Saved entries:
(* ===== verification/Client.v ===== *)
(** * Clients of a cluster of one ([src/raft/client.rs], [src/raft/server.rs])

    A client puts its proposal and a oneshot channel on the event loop's queue
    and waits for the answer.  The tasks of the node, the event loop and the
    driver, run in any order; whatever the order, the clients are answered as if
    the state machine had been given their proposals one at a time, in the order
    the event loop took them. *)
From S2P Require Import Prelude Bytes Storage Chain Rpc Election Progress Config Raft.
From S2P Require Leader Candidate Follower.
From S2P Require Import Handle Fsm Tcp Server Invariants Demo Cluster Replication FollowerLog SingleNode Agreement.
Local Open Scope Z_scope.

(** ** The tasks of a node without peers *)
Section Ops.
Context {SLED : Sled} {BINC : Bincode Block} {ENV : Env} {BUILD : Build} {SENV : ServerEnv}.
Context {FSM : Fsm}.

Inductive Input : Type :=
| ITick
| IRpc
| IDriver
| IClient (proposal : Proposal) (client : nat).

(** The turn of a task: the event loop on a tick, a message of its own queue or a
    client's request, the driver on an instruction.  A task whose queue is empty
    waits, and nothing happens on a node that stopped. *)
Definition input (n : ServerNode) (i : Input) : ServerNode :=
  let event read e := after_event n read (event_loop_step (sn_loop n) e (sn_world n)) in
  if alive n then
    match i with
    | ITick => event (rpc_read n) EvTick
    | IRpc => match msgs (sn_world n) !! rpc_read n with
              | Some m => event (S (rpc_read n)) (EvRpc m)
              | None => n
              end
    | IDriver => match instrs (sn_world n) !! fsm_read n with
                 | Some i => after_instruction n (driver_step (sn_driver n) i (sn_world n))
                 | None => n
                 end
    | IClient p c => event (rpc_read n) (EvClient p c)
    end
  else n.

Definition inputs (l : list Input) (n : ServerNode) : ServerNode := foldl input n l.

(** What the tasks have left to take from their queues. *)
Definition to_drive (n : ServerNode) : list Instruction := drop (fsm_read n) (instrs (sn_world n)).
Definition to_send (n : ServerNode) : list Message := drop (rpc_read n) (msgs (sn_world n)).

(** The tasks run until their queues are empty. *)
Definition settle (n : ServerNode) : ServerNode :=
  let n := inputs (replicate (length (to_drive n)) IDriver) n in
  inputs (replicate (length (to_send n)) IRpc) n.

(** ** [RaftClient] *)

(** [response_rx.await?.map_err(..)]: pending while the sender is held by a
    running event loop, an error once it was dropped. *)
Definition client_poll (n : ServerNode) (client : nat) : option (outcome Response) :=
  match list_find (λ a, a.1 = client) (answers (sn_loop n)) with
  | Some (_, (_, inl res)) => Some (Ret res)
  | Some (_, (_, inr _)) => Some (Err (ErrMsg "error executing request"))
  | None => if alive n then None else Some (Err (ErrMsg "channel closed"))
  end.

(** [request]: the send fails when the event loop is gone; the tasks of the node
    then take the turns [turns]. *)
Definition client_request (turns : ServerNode → ServerNode) (n : ServerNode) (request : Proposal)
    (client : nat) : option (outcome Response) * ServerNode :=
  if alive n then
    let n := turns (input n (IClient request client)) in (client_poll n client, n)
  else (Some (Err ErrSend), n).

(** [propose]. *)
Definition client_propose (turns : ServerNode → ServerNode) (n : ServerNode) (command : bytes)
    (client : nat) : option (outcome bytes) * ServerNode :=
  let '(res, n) := client_request turns n {| proposal_get := command |} client in
  (fmap (λ o : outcome Response, r ← o; Ret (response_get r)) res, n).

(** ** The machine the clients see *)

(** Every client's proposal in turn, and its answer. *)
Fixpoint machine (f : fsm) (l : list (Proposal * nat)) :
    list (nat * (Response + ResponseError)) * fsm :=
  match l with
  | [] => ([], f)
  | (p, c) :: l =>
      let '(res, f) := transition f (proposal_get p) in
      let '(a, f) := machine f l in ((c, response_of res) :: a, f)
  end.

(** The clients of a list of turns. *)
Definition clients (l : list Input) : list (Proposal * nat) :=
  omap (λ i, match i with IClient p c => Some (p, c) | _ => None end) l.

Lemma clients_cons i l :
  clients (i :: l) = match i with IClient p c => (p, c) :: clients l | _ => clients l end.
Proof. by destruct i. Qed.

Lemma input_step n i : input n i = n ∨ node_step (λ _, False) n (input n i).
Proof.
  unfold input. destruct (alive n) eqn:Ha; [|by left].
  destruct i; [right; by constructor| | |right; by constructor];
    (case_match; [right; by constructor|by left]).
Qed.

Lemma machine_app f l1 l2 :
  machine f (l1 ++ l2) =
    ((machine f l1).1 ++ (machine (machine f l1).2 l2).1, (machine (machine f l1).2 l2).2).
Proof.
  revert f. induction l1 as [|[p c] l1 IH]; intros f; cbn; [by destruct (machine f l2)|].
  destruct (transition f (proposal_get p)) as [res f1]. rewrite IH.
  by destruct (machine f1 l1) as [a f2].
Qed.

Lemma machine_length f l : length (machine f l).1 = length l.
Proof.
  revert f. induction l as [|[p c] l IH]; intros f; cbn; [done|].
  destruct (transition f _) as [res f1]. specialize (IH f1). destruct (machine f1 l). cbn in *. lia.
Qed.

Lemma machine_take f l k : (machine f (take k l)).1 = take k (machine f l).1.
Proof.
  revert f l. induction k as [|k IH]; intros f [|[p c] l]; try done. cbn.
  destruct (transition f (proposal_get p)) as [res f1]. specialize (IH f1 l).
  destruct (machine f1 (take k l)), (machine f1 l). cbn in *. by f_equal.
Qed.
End Ops.

(** [Uuid::new_v4] does not repeat. *)
Class ServerEnvLaws `{!ServerEnv} := { uuid_inj i j : uuid i = uuid j → i = j }.

Lemma drop_head {A} (l : list A) k x r : drop k l = x :: r → l !! k = Some x ∧ drop (S k) l = r ∧ (S k ≤ length l)%nat.
Proof.
  intros H. assert (l !! k = Some x) as Hk.
  { rewrite <-(Nat.add_0_r k), <-lookup_drop, H. done. }
  split_and!; [done| |by apply lookup_lt_Some in Hk].
  rewrite <-Nat.add_1_r, <-drop_drop, H. done.
Qed.

Lemma drop_nil_lookup {A} (l : list A) k : drop k l = [] → l !! k = None.
Proof. intros H. rewrite <-(Nat.add_0_r k), <-lookup_drop, H. done. Qed.

Lemma filter_none {A} (P : A → Prop) `{!∀ x, Decision (P x)} l : Forall (λ x, ¬ P x) l → filter P l = [].
Proof. induction 1 as [|x l Hx _ IH]; [done|]. by rewrite filter_cons_False. Qed.

(** ** What is under way on a node *)
Section Solo.
Context {SLED : Sled} {BINC : Bincode Block} {ENV : Env} {BUILD : Build} {SENV : ServerEnv}
  {FSM : Fsm} {SLAWS : SledLaws} {BLAWS : BincodeLaws Block} {BMIN : BincodeMin Block 24}
  {UUID : ServerEnvLaws}.

(** A request that became a block and waits for the driver, and the answer of one
    that was applied and waits for the event loop. *)
Record Item : Type := { it_client : nat; it_id : ClientRequestId; it_block : Block }.
Record Reply : Type := { rp_client : nat; rp_id : ClientRequestId; rp_res : outcome bytes }.

Definition item_instrs (it : Item) : list Instruction :=
  [Notify (it_id it) Client (b_id (it_block it)); Apply (it_block it)].
Definition item_proposal (it : Item) : Proposal * nat :=
  ({| proposal_get := b_data (it_block it) |}, it_client it).
Definition reply_msg (u : Reply) : Message := response_msg Client (rp_id u) (rp_res u).
Definition reply_answer (u : Reply) : nat * (Response + ResponseError) :=
  (rp_client u, response_of (rp_res u)).

(** The channels held for the clients: those of the replies and of the items. *)
Definition held (unans : list Reply) (rest : list Item) : list (ClientRequestId * nat) :=
  ((λ u, (rp_id u, rp_client u)) <$> unans) ++ ((λ it, (it_id it, it_client it)) <$> rest).

(** The node after the clients [cs]: [rest] waits for the driver, which took the
    first notification already if [half]; the replies [unans] wait for the event
    loop.  [f0], [g0] and [a0] are the machine, the next block number and the
    answers at the start. *)
Record view (f0 : fsm) (g0 : Z) (a0 : list (nat * (Response + ResponseError)))
    (cs : list (Proposal * nat)) (n : ServerNode)
    (unans : list Reply) (rest : list Item) (half : bool) : Prop := {
  sv_alive : alive n = true;
  sv_leader : ∃ r, raft (sn_loop n) = HLeader r ∧ single_ok r ∧ nodes (r_config r) = [] ∧
    gen_id (id_gen (r_chain r)) = g0 + Z.of_nat (length cs);
  sv_rpc : receiver_alive (rpc_tx (sn_world n)) = true;
  sv_fsm : receiver_alive (fsm_tx (sn_world n)) = true;
  sv_tcp : receiver_alive (tcp_tx (sn_loop n)) = true;
  sv_read : (fsm_read n ≤ length (instrs (sn_world n)))%nat ∧
    (rpc_read n ≤ length (msgs (sn_world n)))%nat;
  sv_drive : to_drive n = drop (if half then 1 else 0) (rest ≫= item_instrs);
  sv_half : half = true → ∃ it rest', rest = it :: rest' ∧
    notifications (sn_driver n) !! b_id (it_block it) = Some (Client, it_id it);
  sv_blocks : Forall (λ it, b_id (it_block it) ≠ BlockId_new 0) rest;
  sv_to : Forall (λ m, msg_to m = Client ∨ msg_to m = Peers) (to_send n);
  sv_replies : filter (λ m, msg_to m = Client) (to_send n) = reply_msg <$> unans;
  sv_requests : Forall (λ x, requests (sn_loop n) !! x.1 = Some (ToClient x.2)) (held unans rest);
  sv_nodup : NoDup (held unans rest).*1;
  sv_uuid : Forall (λ x, ∃ a, (a < asked (sn_world n))%nat ∧ x.1 = uuid a) (held unans rest);
  sv_done : ∃ old ds, cs = ds ++ (item_proposal <$> rest) ∧ answers (sn_loop n) = a0 ++ old ∧
    machine f0 ds = (old ++ (reply_answer <$> unans), d_fsm (sn_driver n));
}.

(** ** Ticks *)
Lemma lone_tick r w :
  nodes (r_config r) = [] → receiver_alive (rpc_tx w) = true →
  if state_file_ok (asked w) then
    ∃ r' w' hb, handle_apply (HLeader r) Tick w = (Ret (HLeader r'), w') ∧
      r_id r' = r_id r ∧ r_chain r' = r_chain r ∧ r_config r' = r_config r ∧
      l_progress (r_role r') = l_progress (r_role r) ∧
      rpc_tx w' = rpc_tx (push_msgs hb w) ∧ fsm_tx w' = fsm_tx w ∧ (asked w ≤ asked w')%nat ∧
      Forall (λ m, msg_to m = Peers) hb
  else (handle_apply (HLeader r) Tick w).1 = Panic.
Proof.
  intros Hn Hw. change (handle_apply (HLeader r) Tick) with (Leader.apply_tick r).
  unfold Leader.apply_tick, Leader.write_state, mbind, SM_bind.
  destruct (state_file_ok (asked w)); [|done].
  unfold Leader.needs_heartbeat, elapsed, instant_now, mbind, SM_bind, mret, SM_ret. cbn [asked ask].
  destruct (_ <? _).
  - unfold Leader.heartbeat, send_all, Leader.reset_heartbeat_timer, instant_now, mbind, SM_bind, mret, SM_ret.
    rewrite rpc_send_alive by done. unfold Leader.replicate. cbn. rewrite Hn. cbn.
    eexists _, _, [_]. split_and!; try done; [cbn; lia|by repeat constructor].
  - unfold Leader.replicate. rewrite Hn. cbn.
    eexists _, _, []. split_and!; try done; [|cbn; lia]. cbn. rewrite app_nil_r. by destruct (rpc_tx w).
Qed.

Lemma single_ok_same (r r' : Raft Leader) :
  r_id r' = r_id r → r_chain r' = r_chain r → l_progress (r_role r') = l_progress (r_role r) →
  single_ok r → single_ok r'.
Proof. intros E1 E2 E3 []. split; by rewrite ?E1, ?E2, ?E3. Qed.

Section Steps.
Variables (f0 : fsm) (g0 : Z) (a0 : list (nat * (Response + ResponseError))).

Lemma view_tick cs n unans rest half :
  view f0 g0 a0 cs n unans rest half →
  if state_file_ok (asked (sn_world n)) then view f0 g0 a0 cs (input n ITick) unans rest half
  else alive (input n ITick) = false.
Proof.
  intros []. destruct sv_leader0 as (r & Hr & Hok & Hnodes & Hg).
  unfold input. rewrite sv_alive0. cbn [event_loop_step]. unfold loop_apply. rewrite Hr.
  pose proof (lone_tick r (sn_world n) Hnodes sv_rpc0) as Ht.
  destruct (state_file_ok (asked (sn_world n))).
  - destruct Ht as (r' & w' & hb & Hrun & Hi & Hc & Hcfg & Hp & Hrpc & Hfsm & Hask & Hhb).
    erewrite SM_bind_step by exact Hrun. cbn.
    destruct sv_read0 as [Hfr Hrr].
    assert (instrs w' = instrs (sn_world n)) as Ei by (unfold instrs; by rewrite Hfsm).
    assert (msgs w' = msgs (sn_world n) ++ hb) as Em by (unfold msgs; by rewrite Hrpc).
    split; cbn; try done.
    + exists r'. rewrite Hc, Hcfg. split_and!; try done. by eapply single_ok_same.
    + by rewrite Hrpc.
    + by rewrite Hfsm.
    + rewrite Ei, Em, length_app. lia.
    + unfold to_drive. cbn. by rewrite Ei.
    + unfold to_send. cbn. rewrite Em, drop_app_le by done. apply Forall_app. split; [done|].
      eapply Forall_impl; [exact Hhb|]. by right.
    + unfold to_send. cbn. rewrite Em, drop_app_le by done. rewrite filter_app.
      rewrite (filter_none _ hb), app_nil_r; [done|].
      eapply Forall_impl; [exact Hhb|]. cbn. intros m ->. done.
    + eapply Forall_impl; [exact sv_uuid0|]. cbn. intros x (a & Ha & E). exists a. split; [lia|done].
  - unfold mbind, SM_bind. destruct (handle_apply (HLeader r) Tick (sn_world n)) as [o w']. cbn in Ht.
    by subst o.
Qed.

* TASK OBJECTIVE *
Return, with no change at all, every line in the entries above from the line containing "sv_uuid : Forall" through the line containing "Lemma single_ok_same (r".

* ANSWER TO THIS TASK *
  sv_uuid : Forall (λ x, ∃ a, (a < asked (sn_world n))%nat ∧ x.1 = uuid a) (held unans rest);
  sv_done : ∃ old ds, cs = ds ++ (item_proposal <$> rest) ∧ answers (sn_loop n) = a0 ++ old ∧
    machine f0 ds = (old ++ (reply_answer <$> unans), d_fsm (sn_driver n));
}.

(** ** Ticks *)
Lemma lone_tick r w :
  nodes (r_config r) = [] → receiver_alive (rpc_tx w) = true →
  if state_file_ok (asked w) then
    ∃ r' w' hb, handle_apply (HLeader r) Tick w = (Ret (HLeader r'), w') ∧
      r_id r' = r_id r ∧ r_chain r' = r_chain r ∧ r_config r' = r_config r ∧
      l_progress (r_role r') = l_progress (r_role r) ∧
      rpc_tx w' = rpc_tx (push_msgs hb w) ∧ fsm_tx w' = fsm_tx w ∧ (asked w ≤ asked w')%nat ∧
      Forall (λ m, msg_to m = Peers) hb
  else (handle_apply (HLeader r) Tick w).1 = Panic.
Proof.
  intros Hn Hw. change (handle_apply (HLeader r) Tick) with (Leader.apply_tick r).
  unfold Leader.apply_tick, Leader.write_state, mbind, SM_bind.
  destruct (state_file_ok (asked w)); [|done].
  unfold Leader.needs_heartbeat, elapsed, instant_now, mbind, SM_bind, mret, SM_ret. cbn [asked ask].
  destruct (_ <? _).
  - unfold Leader.heartbeat, send_all, Leader.reset_heartbeat_timer, instant_now, mbind, SM_bind, mret, SM_ret.
    rewrite rpc_send_alive by done. unfold Leader.replicate. cbn. rewrite Hn. cbn.
    eexists _, _, [_]. split_and!; try done; [cbn; lia|by repeat constructor].
  - unfold Leader.replicate. rewrite Hn. cbn.
    eexists _, _, []. split_and!; try done; [|cbn; lia]. cbn. rewrite app_nil_r. by destruct (rpc_tx w).
Qed.

Lemma single_ok_same (r r' : Raft Leader) :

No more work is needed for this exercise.